A new fractionation assay, based on the size of formaldehyde-crosslinked, mildly sheared chromatin, delineates the chromatin structure at promoter regions

Abstract

To explore the higher order structure of transcribable chromatin in vivo, its local configuration was assessed through the accessibility of the chromatin to crosslinking with formaldehyde. The application of crosslinked and mildly sheared chromatin to sedimentation velocity centrifugation followed by size-fractionation of the DNA enabled us to biochemically distinguish between chromatin with heavily versus sparsely crosslinkable structures. The separated fractions showed a good correlation with gene expression profiles. Genes with poor crosslinking around the promoter region were actively transcribed, while transcripts were hardly detected from genes with extensive crosslinking in their promoter regions. For the inducible gene, Il2, the distribution of the promoter shifted in the gradient following T-cell receptor stimulation, consistent with a change in structure at this locus during activation. The kinetics of this switch preceded the chromatin change observed in a DNase I accessibility assay. Thus, this new chromatin fractionation technique has revealed a change in chromatin structure that has not been previously characterized.

Figure 1.

The schema of the SEVENS assay. (A) Chromatin is crosslinked with formaldehyde and sonicated mildly, (B) Chromatin is fractionated by size in a sucrose density gradient, (C) The DNA is purified from each fraction as well as an equal mixture of all the fractions (Sum), and then separated by length in an agarose gel, (D) DNA ranging in length from 0.4 to 0.5 kb (covering 2–3 nucleosomes) is recovered from the gel and (E) A qPCR is performed.
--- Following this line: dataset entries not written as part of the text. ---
Lemma server_step s s' o v : inv works s o v -> smi_step msgsize None s = Some s' -> exists o' v', inv works s' o' v'.
Proof.
  intros Hinv Hst. cbn in Hst. pose proof (inv_srv _ _ _ _ Hinv) as Hsrv. pose proof (inv_seg _ _ _ _ Hinv) as Hseg. unfold srv_ok in Hsrv. unfold sstep in Hst.
  assert (forall i c, cls s !! i = Some c -> role_of o v (s_pc (srv s)) i = Posted \/ role_of o v (s_pc (srv s)) i = Early \/ role_of o v (s_pc (srv s)) i = Late \/ role_of o v (s_pc (srv s)) i = Copied ->
    opened c /\ c_pc c = CRecv /\ c_pc c <> CDone /\ c_work c <> [] /\ ids_ok s c /\ <[i := c]> (cls s) = cls s) as Hcl.
  { intros i c Hi Hr. destruct (waits _ _ _ (inv_cl _ _ _ _ Hinv i c Hi) Hr) as [Hp Hw]. assert (opened c) as Hop by (unfold opened; by rewrite Hp). split_and!; try done; [by rewrite Hp|by apply (inv_ids _ _ _ _ Hinv i)|by apply insert_id]. }
  destruct (s_pc (srv s)) eqn:Epc; try done.
  - (* SRecv *)
    destruct Hsrv as [-> Hidle]. unfold semi_wait in Hst. rewrite (inv_sem _ _ _ _ Hinv) in Hst. destruct o as [|i|i|i]; cbn in Hst; try done. injection Hst as <-. destruct Hseg as (c & Hi & Hm).
    assert (role_of (OFull i) None SRecv i = Posted) as Er by (by apply role_full). destruct (Hcl i c Hi ltac:(auto)) as (Hop & Hp & Hnd & Hw & [D1 D2 D3 D4 D5 D6] & Hins). pose proof (inv_cl _ _ _ _ Hinv i c Hi) as Hc. rewrite Epc, Er in Hc. unfold cl_ok in Hc. rewrite Hp in Hc.
    exists (OSrv i), (Some i). rewrite <- Hins. eapply inv_sems; try done; rewrite ?Epc; try (by left); cbn [s_pc mapped]; try done.
    + cbn. by rewrite lookup_insert_eq.
    + exists c. cbn. by rewrite lookup_insert_eq.
    + exists i. done.
    + intros j Hj. apply (role_other _ _ _ _ _ _ i); auto. by right.
    + rewrite role_srv. unfold cl_ok. rewrite Hp. cbn. split; [done|]. rewrite lookup_insert_ne by (intros E; by apply D3). by apply Hc.
  - (* SIds *)
    destruct Hsrv as (i & -> & ->). destruct Hseg as (c & Hi & Hm). rewrite Hm in Hst. injection Hst as <-. destruct (Hcl i c Hi ltac:(rewrite role_srv; auto)) as (Hop & Hp & Hnd & Hw & Hids & Hins). pose proof (inv_cl _ _ _ _ Hinv i c Hi) as Hc. rewrite Epc, role_srv in Hc.
    exists (OSrv i), (Some i). rewrite <- Hins. eapply inv_update; try done; rewrite ?Epc; cbn [s_pc mapped]; try done; try exact (inv_slots _ _ _ _ Hinv); try exact (inv_sem _ _ _ _ Hinv); try exact (inv_vo _ _ _ _ Hinv).
    + exists c. cbn. by rewrite Hins.
    + exists i. split; [done|]. split; [done|]. exists c. cbn. by rewrite Hins.
    + by rewrite role_srv.
  - (* SWait *)
    destruct Hsrv as (i & -> & -> & c & Hi & Hsc). destruct (Hcl i c Hi ltac:(rewrite role_srv; auto)) as (Hop & Hp & Hnd & Hw & [D1 D2 D3 D4 D5 D6] & Hins). pose proof (inv_cl _ _ _ _ Hinv i c Hi) as Hc. rewrite Epc, role_srv in Hc. unfold cl_ok in Hc. rewrite Hp in Hc. destruct Hc as [_ Hsem].
    unfold semi_wait in Hst. rewrite Hsc in Hst. cbn [snd] in Hst. rewrite Hsem in Hst. cbn in Hst. injection Hst as <-. exists (OSrv i), (Some i). rewrite <- Hins. eapply inv_sems; try done; rewrite ?Epc; try (by right); cbn [s_pc mapped]; try done.
    + cbn. rewrite lookup_insert_ne by (intros E; by apply D3). apply (inv_sem _ _ _ _ Hinv).
    + eapply (seg_frame s); try done.
    + exists i. split; [done|]. split; [done|]. exists c. cbn. by rewrite Hins.
    + intros j Hj. apply (role_other _ _ _ _ _ _ i); auto.
    + rewrite role_srv. unfold cl_ok. rewrite Hp. cbn. by rewrite lookup_insert_eq.
  - (* SAddr *)
    destruct Hsrv as (i & -> & -> & c & Hi & Hsc). destruct (Hcl i c Hi ltac:(rewrite role_srv; auto)) as (Hop & Hp & Hnd & Hw & [D1 D2 D3 D4 D5 D6] & Hins). pose proof (inv_cl _ _ _ _ Hinv i c Hi) as Hc. rewrite Epc, role_srv in Hc.
    destruct Hseg as (c0 & Hi0 & Hm). simplify_eq. rewrite Hm in Hst. cbn [c_id1 full_msg] in Hst.
    destruct (getaddr_run (mapped (srv s)) (clock (srv s)) (kern s) (sq_shmid_client (c_q c)) (inv_slots _ _ _ _ Hinv) D5 (D6 Hnd) ltac:(lia)) as (l' & k' & a & Eg & Hsl & Ha & E1 & E2 & E3 & E4 & E5). rewrite Eg in Hst. injection Hst as <-.
    exists (OSrv i), (Some i). rewrite <- Hins. eapply inv_update; try done; rewrite ?Epc, ?E1, ?E2, ?E3, ?E4, ?E5; cbn [s_pc mapped]; try done.
    + apply (inv_sem _ _ _ _ Hinv).
    + exists c. cbn. by rewrite Hins, E3.
    + exists i. split; [done|]. split; [done|]. cbn. rewrite Hins. split; by exists c.
    + rewrite role_srv. eapply cl_ok_frame; [exact Hc|by rewrite E1|by rewrite E3].
  - (* SCopy *)
    destruct Hsrv as (i & -> & -> & (c & Hi & Hsc) & c0 & Hi0 & Hout). simplify_eq. destruct (Hcl i c Hi ltac:(rewrite role_srv; auto)) as (Hop & Hp & Hnd & Hw & [D1 D2 D3 D4 D5 D6] & Hins). pose proof (inv_cl _ _ _ _ Hinv i c Hi) as Hc. rewrite Epc, role_srv in Hc. unfold cl_ok in Hc. rewrite Hp in Hc. destruct Hc as [_ Hsem].
    destruct Hseg as (c0 & Hi0 & Hm). simplify_eq. rewrite Hm, Hout in Hst. destruct D5 as [m0 Hm0]. pose proof (word_fits s _ _ i c Hinv Hi Hw ltac:(by rewrite Hp)) as Hf.
    unfold store_data in Hst. rewrite Hm0 in Hst. cbn [smi_data full_msg] in Hst. fold (upper (word c)) in Hst. rewrite upper_length, ltb_false in Hst by done. injection Hst as <-.
    exists (OSrv i), (Some i). rewrite <- Hins. eapply inv_shms; try done; rewrite ?Epc; try (by right); cbn [s_pc mapped]; try done.
    + exists c. cbn. rewrite Hins, lookup_insert_ne by (intros E; by apply D4). done.
    + exists i. split; [done|]. split; [done|]. exists c. cbn. by rewrite Hins.
    + intros j Hj. apply (role_other _ _ _ _ _ _ i); auto.
    + rewrite role_srv. unfold cl_ok. rewrite Hp. cbn. split; [done|]. split; [done|]. eexists. cbn. by rewrite lookup_insert_eq.
  - (* SRelIn *)
    destruct Hsrv as (i & -> & -> & c & Hi & Hsc). destruct (Hcl i c Hi ltac:(rewrite role_srv; auto)) as (Hop & Hp & Hnd & Hw & [D1 D2 D3 D4 D5 D6] & Hins). pose proof (inv_cl _ _ _ _ Hinv i c Hi) as Hc. rewrite Epc, role_srv in Hc.
    unfold semi_post in Hst. rewrite (inv_sem _ _ _ _ Hinv) in Hst. cbn in Hst. injection Hst as <-. exists OFree, (Some i). rewrite <- Hins. eapply inv_sems; try done; rewrite ?Epc; try (by left); cbn [s_pc mapped]; try done.
    + cbn. by rewrite lookup_insert_eq.
    + destruct Hseg as (c0 & _ & Hm). cbn. by eexists.
    + exists i. split; [done|]. split; [done|]. exists c. cbn. by rewrite Hins.
    + rewrite role_srv. eapply cl_ok_frame; [exact Hc|cbn; by rewrite lookup_insert_ne by (intros E; by apply D3)|done].
  - (* SRelOut *)
    destruct Hsrv as (i & -> & Hidle & c & Hi & Hsc). destruct (Hcl i c Hi ltac:(rewrite role_srv; auto)) as (Hop & Hp & Hnd & Hw & [D1 D2 D3 D4 D5 D6] & Hins). pose proof (inv_cl _ _ _ _ Hinv i c Hi) as Hc. rewrite Epc, role_srv in Hc. unfold cl_ok in Hc. rewrite Hp in Hc. destruct Hc as (_ & Hsem & Hrep).
    destruct (inv_vo _ _ _ _ Hinv i eq_refl) as [O1 O2].
    unfold semi_post in Hst. rewrite Hsc in Hst. cbn [snd] in Hst. rewrite Hsem in Hst. cbn in Hst. injection Hst as <-. exists o, None. rewrite <- Hins. eapply inv_sems; try done; rewrite ?Epc; try (by right); cbn [s_pc mapped]; try done.
    + cbn. rewrite lookup_insert_ne by (intros E; by apply D3). apply (inv_sem _ _ _ _ Hinv).
    + eapply (seg_frame s); try done.
    + intros j Hj. apply (role_other _ _ _ _ _ _ i); auto.
    + rewrite role_none by done. unfold cl_ok. rewrite Hp. cbn. by rewrite lookup_insert_eq.
Qed.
The fold enrichment of the region of interest (the amount in each fraction/the amount in the Sum) is calculated. When longer DNA (e.g. 0.8–0.9 kb) was tested, similar results were obtained (data not shown).

Figure 2.

The SEVENS assays for active and repressed control genes. The resting (A and C) and 4 h-activated (B and D) mouse T cells were applied to the SEVENS assay. (A and B) The promoter region of the active genes, Actb (open columns) and Cd3d (closed columns), were enriched in the slowly sedimenting fractions of the gradient and excluded from the faster fractions. (C and D) The promoter region of the repressed genes, Bdnf (open columns) and Adad1 (closed columns), was distributed in a reverse pattern from that of the active genes.

Figure 3.

The expression profiles of the genes selected from the SEVENS assay. (A) RT–PCR was performed for the genes enriched in fraction 2 (shown with bold letters in Table 1). (B) RT–PCR was performed for the genes enriched in fraction 18 (shown with bold letters in Table 2). Because the primers for PCR were designed to anneal to a coding region with a single exon, genomic DNA (g) was utilized as a positive control for the PCR reaction. The plus (+) or minus (–) character means a PCR reaction following cDNA synthesis with or without RT, respectively.

Figure 4.

SEVENS assays for the Il2 promoter region in mouse T cells and liver. (A–F) Chromatin from unactivated (A), 1-h (C), 2-h (D), 3-h (E), or 4-h (F) activated T cells, or liver (B), were run in the SEVENS assay. The fractional distribution of the Il2 promoter (PCR position: −77 to +39) in the sucrose gradient is shown. (G) The fold enrichments of the Il2 promoter in fraction 2 (closed columns) or fraction 18 (open columns) are summarized from the results in unactivated and hourly-activated T cells. (H) The SEVENS assay for unactivated (open columns) or 3-h activated PR-T cells (closed columns) was performed to assess the fold enrichment in fraction 2 of the regions upstream or downstream of the Il2 TSS, which are shown in the lower panel. The numbers denote the relative position to the TSS and the black boxes denote exons.

Figure 5.

DNase I accessibility assay.The amount of each promoter region resistant to DNase I digestion was calculated. A decrease in the resistance at the Il2 promoter (PCR position: −77 to +39) was observed following T-cell activation, suggesting an increase in the accessibility to DNase I. In contrast, both the Actb and Cd3d promoter regions did not show any significant changes during this activation period. The Bdnf promoter was not digested under these experimental conditions (data not shown).